**Data excerpts:**

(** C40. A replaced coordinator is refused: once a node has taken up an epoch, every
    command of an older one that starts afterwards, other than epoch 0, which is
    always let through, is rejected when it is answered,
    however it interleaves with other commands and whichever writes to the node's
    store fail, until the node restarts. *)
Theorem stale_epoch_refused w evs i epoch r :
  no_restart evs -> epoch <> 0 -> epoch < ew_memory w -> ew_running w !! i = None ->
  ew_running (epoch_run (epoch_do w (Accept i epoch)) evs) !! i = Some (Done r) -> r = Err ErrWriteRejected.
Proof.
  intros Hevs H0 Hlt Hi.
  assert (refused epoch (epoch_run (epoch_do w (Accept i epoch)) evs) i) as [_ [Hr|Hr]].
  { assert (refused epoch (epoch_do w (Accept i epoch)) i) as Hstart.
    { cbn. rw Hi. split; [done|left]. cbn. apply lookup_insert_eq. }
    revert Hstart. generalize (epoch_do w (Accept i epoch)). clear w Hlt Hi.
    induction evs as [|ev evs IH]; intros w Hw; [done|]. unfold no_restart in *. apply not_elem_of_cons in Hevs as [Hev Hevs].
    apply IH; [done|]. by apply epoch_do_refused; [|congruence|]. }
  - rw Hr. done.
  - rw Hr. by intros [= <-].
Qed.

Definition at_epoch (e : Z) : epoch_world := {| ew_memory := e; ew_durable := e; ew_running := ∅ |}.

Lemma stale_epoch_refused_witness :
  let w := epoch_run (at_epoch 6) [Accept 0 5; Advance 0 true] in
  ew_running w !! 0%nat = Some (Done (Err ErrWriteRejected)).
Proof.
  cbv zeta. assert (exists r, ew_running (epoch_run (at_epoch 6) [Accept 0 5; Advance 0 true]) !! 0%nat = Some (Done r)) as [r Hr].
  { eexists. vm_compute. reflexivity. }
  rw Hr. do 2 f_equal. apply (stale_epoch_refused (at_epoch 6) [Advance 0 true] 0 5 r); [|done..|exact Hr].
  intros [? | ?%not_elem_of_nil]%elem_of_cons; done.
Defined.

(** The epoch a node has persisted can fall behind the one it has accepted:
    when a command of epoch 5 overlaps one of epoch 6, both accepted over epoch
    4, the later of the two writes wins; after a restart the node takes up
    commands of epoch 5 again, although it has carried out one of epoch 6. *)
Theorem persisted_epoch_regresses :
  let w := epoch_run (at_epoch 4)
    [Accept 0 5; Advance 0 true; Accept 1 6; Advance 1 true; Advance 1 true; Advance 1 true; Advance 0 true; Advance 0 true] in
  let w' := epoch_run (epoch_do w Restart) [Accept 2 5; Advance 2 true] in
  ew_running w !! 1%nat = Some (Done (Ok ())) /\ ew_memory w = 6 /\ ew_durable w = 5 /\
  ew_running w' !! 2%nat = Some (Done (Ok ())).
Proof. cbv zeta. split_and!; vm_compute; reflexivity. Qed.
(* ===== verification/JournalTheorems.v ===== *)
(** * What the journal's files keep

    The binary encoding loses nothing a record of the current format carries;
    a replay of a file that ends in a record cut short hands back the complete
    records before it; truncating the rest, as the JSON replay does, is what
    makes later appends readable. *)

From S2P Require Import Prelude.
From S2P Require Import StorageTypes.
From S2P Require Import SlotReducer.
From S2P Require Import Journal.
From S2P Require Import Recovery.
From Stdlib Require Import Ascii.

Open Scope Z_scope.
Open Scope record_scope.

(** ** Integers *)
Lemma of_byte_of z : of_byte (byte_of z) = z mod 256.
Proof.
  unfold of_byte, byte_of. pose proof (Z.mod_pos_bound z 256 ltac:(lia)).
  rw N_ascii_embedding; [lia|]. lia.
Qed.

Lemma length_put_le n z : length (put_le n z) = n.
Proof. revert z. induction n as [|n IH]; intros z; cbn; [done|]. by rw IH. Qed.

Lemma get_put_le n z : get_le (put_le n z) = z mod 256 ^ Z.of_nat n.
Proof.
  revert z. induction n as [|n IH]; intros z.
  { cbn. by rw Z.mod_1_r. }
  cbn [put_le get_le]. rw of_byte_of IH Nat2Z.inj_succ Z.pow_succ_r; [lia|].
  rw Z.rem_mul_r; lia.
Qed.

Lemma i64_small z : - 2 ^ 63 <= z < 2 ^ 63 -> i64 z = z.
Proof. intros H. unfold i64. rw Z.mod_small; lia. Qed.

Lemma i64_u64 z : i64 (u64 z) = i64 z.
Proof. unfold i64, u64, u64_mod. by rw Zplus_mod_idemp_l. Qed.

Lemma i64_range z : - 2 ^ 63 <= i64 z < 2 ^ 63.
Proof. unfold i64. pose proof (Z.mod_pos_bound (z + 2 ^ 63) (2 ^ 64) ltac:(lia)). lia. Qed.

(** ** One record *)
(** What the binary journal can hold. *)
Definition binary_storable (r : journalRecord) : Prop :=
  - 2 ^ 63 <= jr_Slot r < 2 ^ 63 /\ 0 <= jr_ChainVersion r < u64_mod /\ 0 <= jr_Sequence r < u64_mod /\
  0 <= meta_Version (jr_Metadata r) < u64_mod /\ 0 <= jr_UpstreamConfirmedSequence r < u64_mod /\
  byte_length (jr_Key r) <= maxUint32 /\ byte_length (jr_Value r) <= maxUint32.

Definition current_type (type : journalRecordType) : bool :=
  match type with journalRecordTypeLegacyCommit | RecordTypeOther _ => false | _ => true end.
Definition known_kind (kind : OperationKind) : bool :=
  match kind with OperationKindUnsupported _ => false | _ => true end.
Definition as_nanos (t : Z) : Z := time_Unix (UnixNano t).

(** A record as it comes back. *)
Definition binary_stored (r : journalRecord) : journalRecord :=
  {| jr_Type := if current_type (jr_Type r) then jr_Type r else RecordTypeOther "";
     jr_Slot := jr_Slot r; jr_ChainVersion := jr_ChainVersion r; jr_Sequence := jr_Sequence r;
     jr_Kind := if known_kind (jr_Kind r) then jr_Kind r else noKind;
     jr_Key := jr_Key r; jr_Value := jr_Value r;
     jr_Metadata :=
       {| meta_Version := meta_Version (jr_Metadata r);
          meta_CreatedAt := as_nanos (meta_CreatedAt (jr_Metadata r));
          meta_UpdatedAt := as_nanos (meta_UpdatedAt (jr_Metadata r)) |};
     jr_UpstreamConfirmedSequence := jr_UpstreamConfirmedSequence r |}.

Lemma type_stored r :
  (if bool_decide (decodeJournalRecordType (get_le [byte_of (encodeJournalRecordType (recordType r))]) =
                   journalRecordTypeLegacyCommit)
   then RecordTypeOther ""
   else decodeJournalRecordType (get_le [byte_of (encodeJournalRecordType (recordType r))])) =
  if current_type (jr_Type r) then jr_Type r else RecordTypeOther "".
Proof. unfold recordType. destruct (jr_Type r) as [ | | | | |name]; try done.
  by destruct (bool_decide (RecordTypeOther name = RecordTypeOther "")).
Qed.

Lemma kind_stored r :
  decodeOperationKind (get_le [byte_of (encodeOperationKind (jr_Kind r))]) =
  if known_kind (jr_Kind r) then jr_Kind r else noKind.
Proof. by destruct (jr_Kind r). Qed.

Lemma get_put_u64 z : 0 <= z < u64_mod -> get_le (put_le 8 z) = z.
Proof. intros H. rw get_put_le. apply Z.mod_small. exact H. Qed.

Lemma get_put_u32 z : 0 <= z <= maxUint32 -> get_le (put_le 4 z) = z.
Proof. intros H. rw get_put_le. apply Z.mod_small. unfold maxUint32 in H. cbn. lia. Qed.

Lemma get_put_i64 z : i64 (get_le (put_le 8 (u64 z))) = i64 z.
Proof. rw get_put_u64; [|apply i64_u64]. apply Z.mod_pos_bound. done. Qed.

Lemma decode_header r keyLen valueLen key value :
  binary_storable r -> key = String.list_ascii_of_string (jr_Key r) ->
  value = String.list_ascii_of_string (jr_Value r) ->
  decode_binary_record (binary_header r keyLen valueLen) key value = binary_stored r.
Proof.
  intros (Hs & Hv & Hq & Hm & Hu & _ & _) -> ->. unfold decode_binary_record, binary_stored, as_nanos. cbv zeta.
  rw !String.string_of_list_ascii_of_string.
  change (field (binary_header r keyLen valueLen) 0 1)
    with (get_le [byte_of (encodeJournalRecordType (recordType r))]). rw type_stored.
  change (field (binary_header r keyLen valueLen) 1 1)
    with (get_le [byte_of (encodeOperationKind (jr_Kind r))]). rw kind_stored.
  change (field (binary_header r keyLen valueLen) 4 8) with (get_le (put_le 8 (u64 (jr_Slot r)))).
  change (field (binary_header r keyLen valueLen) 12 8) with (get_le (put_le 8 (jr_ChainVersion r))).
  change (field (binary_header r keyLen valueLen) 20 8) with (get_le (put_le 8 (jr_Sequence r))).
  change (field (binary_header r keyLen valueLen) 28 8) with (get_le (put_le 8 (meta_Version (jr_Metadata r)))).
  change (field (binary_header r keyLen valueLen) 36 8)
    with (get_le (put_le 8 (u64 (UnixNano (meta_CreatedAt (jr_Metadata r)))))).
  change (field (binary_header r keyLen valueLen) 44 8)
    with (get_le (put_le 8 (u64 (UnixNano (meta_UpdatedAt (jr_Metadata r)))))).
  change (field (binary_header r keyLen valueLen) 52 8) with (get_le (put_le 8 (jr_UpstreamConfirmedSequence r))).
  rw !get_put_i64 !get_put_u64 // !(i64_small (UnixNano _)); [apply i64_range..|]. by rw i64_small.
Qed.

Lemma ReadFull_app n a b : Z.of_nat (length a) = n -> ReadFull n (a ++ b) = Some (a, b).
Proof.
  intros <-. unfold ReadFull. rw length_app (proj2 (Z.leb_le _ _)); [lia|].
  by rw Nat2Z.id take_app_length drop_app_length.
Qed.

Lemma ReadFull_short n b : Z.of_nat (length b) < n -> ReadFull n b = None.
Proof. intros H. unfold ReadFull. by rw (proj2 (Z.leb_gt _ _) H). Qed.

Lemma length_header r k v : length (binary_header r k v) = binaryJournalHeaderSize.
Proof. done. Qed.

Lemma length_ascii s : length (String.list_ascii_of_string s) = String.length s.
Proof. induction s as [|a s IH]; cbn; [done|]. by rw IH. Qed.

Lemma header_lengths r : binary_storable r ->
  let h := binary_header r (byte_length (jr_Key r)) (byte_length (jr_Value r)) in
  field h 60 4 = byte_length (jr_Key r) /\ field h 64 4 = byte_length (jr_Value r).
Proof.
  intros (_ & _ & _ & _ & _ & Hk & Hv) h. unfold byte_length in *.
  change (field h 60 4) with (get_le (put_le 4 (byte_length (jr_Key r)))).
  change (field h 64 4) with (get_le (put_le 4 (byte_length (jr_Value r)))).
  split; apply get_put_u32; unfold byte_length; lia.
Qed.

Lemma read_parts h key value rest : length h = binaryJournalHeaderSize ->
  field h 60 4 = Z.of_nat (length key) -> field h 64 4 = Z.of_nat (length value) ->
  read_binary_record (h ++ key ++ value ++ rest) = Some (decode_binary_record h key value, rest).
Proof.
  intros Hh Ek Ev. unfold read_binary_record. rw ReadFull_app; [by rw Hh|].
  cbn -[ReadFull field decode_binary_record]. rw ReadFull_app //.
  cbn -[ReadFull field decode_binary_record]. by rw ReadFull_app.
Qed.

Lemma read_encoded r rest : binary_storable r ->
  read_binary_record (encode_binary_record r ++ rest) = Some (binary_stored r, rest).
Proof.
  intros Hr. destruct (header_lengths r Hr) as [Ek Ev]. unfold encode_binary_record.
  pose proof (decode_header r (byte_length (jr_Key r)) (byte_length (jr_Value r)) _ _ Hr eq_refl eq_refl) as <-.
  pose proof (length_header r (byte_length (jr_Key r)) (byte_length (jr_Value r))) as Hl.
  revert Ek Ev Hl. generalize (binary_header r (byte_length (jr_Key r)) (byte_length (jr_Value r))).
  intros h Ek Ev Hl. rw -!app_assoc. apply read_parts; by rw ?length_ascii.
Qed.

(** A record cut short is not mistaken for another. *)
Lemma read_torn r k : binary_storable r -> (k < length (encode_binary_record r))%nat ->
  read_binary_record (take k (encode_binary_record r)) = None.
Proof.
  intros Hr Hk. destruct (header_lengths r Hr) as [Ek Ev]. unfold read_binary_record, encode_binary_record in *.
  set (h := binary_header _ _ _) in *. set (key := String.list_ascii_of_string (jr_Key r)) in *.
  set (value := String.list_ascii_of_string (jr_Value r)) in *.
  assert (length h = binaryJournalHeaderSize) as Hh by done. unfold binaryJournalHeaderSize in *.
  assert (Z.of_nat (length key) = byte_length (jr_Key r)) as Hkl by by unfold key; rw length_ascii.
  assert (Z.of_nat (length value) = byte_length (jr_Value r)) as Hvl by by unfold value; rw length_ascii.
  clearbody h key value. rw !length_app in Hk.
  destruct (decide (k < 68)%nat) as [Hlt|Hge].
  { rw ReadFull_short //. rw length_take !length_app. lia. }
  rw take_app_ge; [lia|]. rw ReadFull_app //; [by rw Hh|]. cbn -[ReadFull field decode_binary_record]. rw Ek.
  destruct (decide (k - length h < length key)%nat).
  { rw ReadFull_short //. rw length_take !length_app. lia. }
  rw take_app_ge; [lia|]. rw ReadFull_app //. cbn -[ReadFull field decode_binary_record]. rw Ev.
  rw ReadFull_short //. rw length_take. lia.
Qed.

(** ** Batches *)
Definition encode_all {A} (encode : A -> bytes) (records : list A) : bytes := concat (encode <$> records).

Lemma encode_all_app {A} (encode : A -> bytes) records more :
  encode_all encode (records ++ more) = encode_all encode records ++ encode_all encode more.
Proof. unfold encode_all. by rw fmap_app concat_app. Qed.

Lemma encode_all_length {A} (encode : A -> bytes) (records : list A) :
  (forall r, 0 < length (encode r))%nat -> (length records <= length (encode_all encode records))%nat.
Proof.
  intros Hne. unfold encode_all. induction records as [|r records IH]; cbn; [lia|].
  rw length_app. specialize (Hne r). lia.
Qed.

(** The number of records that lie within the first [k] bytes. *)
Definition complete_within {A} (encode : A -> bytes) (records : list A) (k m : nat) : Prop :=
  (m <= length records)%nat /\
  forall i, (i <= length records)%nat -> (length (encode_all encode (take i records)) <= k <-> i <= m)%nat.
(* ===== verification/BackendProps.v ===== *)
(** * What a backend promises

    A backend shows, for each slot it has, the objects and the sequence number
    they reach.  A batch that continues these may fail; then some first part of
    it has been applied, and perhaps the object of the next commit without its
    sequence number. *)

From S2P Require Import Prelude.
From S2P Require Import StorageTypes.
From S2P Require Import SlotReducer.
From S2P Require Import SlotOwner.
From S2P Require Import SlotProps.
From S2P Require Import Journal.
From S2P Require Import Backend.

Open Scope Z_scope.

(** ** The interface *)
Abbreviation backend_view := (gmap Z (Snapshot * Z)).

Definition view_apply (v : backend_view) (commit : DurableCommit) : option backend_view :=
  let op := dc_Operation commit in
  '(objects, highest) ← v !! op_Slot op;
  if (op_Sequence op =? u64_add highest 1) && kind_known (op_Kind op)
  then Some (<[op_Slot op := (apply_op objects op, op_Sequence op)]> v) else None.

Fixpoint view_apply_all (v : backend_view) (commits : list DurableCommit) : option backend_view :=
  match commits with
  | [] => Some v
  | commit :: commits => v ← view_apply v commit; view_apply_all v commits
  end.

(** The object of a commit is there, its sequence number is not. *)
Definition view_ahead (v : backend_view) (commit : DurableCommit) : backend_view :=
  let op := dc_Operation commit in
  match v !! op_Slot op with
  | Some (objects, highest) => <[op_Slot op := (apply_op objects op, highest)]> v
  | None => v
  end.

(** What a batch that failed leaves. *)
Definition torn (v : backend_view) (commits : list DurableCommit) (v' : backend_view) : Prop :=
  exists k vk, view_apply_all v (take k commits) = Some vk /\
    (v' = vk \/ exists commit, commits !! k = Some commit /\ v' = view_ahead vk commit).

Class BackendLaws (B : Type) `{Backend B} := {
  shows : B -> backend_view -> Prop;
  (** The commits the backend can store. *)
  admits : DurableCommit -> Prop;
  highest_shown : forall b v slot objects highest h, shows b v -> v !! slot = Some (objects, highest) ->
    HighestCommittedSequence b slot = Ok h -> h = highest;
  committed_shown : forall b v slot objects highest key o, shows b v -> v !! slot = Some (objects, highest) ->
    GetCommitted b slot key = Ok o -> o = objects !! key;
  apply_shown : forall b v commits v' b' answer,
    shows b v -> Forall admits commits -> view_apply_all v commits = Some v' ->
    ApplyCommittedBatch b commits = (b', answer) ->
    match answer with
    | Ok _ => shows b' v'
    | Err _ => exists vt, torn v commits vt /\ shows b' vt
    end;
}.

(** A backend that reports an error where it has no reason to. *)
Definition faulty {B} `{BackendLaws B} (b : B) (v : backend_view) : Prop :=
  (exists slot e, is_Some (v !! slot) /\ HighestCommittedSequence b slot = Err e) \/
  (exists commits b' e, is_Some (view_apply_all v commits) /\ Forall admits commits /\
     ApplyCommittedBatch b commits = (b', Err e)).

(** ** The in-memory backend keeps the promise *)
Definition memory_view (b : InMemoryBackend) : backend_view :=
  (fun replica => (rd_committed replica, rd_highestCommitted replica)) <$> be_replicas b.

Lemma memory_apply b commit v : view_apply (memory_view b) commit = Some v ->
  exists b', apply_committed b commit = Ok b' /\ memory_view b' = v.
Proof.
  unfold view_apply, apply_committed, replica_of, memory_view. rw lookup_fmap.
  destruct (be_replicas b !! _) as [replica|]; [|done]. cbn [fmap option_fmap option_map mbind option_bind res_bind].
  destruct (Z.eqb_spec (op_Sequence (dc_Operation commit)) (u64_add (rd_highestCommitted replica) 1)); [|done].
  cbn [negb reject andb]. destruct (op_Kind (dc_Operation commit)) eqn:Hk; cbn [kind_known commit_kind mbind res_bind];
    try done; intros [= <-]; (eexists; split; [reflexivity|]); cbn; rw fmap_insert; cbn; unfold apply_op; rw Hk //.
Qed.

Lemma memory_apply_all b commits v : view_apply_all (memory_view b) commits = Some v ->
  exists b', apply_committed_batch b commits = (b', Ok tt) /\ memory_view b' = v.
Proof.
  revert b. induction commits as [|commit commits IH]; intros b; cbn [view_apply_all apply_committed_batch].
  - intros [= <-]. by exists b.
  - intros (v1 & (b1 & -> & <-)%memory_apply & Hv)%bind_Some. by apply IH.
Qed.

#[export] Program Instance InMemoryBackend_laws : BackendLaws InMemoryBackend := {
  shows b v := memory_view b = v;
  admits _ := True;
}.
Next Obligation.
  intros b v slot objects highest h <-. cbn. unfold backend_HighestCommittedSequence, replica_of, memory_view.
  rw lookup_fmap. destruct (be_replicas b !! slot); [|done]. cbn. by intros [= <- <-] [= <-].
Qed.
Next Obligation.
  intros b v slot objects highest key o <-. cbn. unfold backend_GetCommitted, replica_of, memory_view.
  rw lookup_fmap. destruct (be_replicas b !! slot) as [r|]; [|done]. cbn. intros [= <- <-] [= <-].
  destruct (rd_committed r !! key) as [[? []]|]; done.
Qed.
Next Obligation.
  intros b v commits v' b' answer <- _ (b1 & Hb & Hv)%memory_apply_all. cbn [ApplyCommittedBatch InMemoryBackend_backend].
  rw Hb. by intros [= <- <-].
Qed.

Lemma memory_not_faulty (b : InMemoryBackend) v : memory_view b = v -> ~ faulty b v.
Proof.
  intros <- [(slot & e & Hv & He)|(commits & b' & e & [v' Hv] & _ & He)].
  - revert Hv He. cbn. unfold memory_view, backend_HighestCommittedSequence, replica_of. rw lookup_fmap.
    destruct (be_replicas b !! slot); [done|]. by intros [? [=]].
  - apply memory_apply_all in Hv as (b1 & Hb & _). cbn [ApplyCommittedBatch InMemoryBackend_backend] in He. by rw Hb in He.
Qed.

**Assignment:**
Starting at the line that contains "(v' = vk \/ exists" and stopping after the line that contains "(** A backend", write out every line exactly as it appears above, and no other line.

**Response:**
    (v' = vk \/ exists commit, commits !! k = Some commit /\ v' = view_ahead vk commit).

Class BackendLaws (B : Type) `{Backend B} := {
  shows : B -> backend_view -> Prop;
  (** The commits the backend can store. *)
  admits : DurableCommit -> Prop;
  highest_shown : forall b v slot objects highest h, shows b v -> v !! slot = Some (objects, highest) ->
    HighestCommittedSequence b slot = Ok h -> h = highest;
  committed_shown : forall b v slot objects highest key o, shows b v -> v !! slot = Some (objects, highest) ->
    GetCommitted b slot key = Ok o -> o = objects !! key;
  apply_shown : forall b v commits v' b' answer,
    shows b v -> Forall admits commits -> view_apply_all v commits = Some v' ->
    ApplyCommittedBatch b commits = (b', answer) ->
    match answer with
    | Ok _ => shows b' v'
    | Err _ => exists vt, torn v commits vt /\ shows b' vt
    end;
}.

(** A backend that reports an error where it has no reason to. *)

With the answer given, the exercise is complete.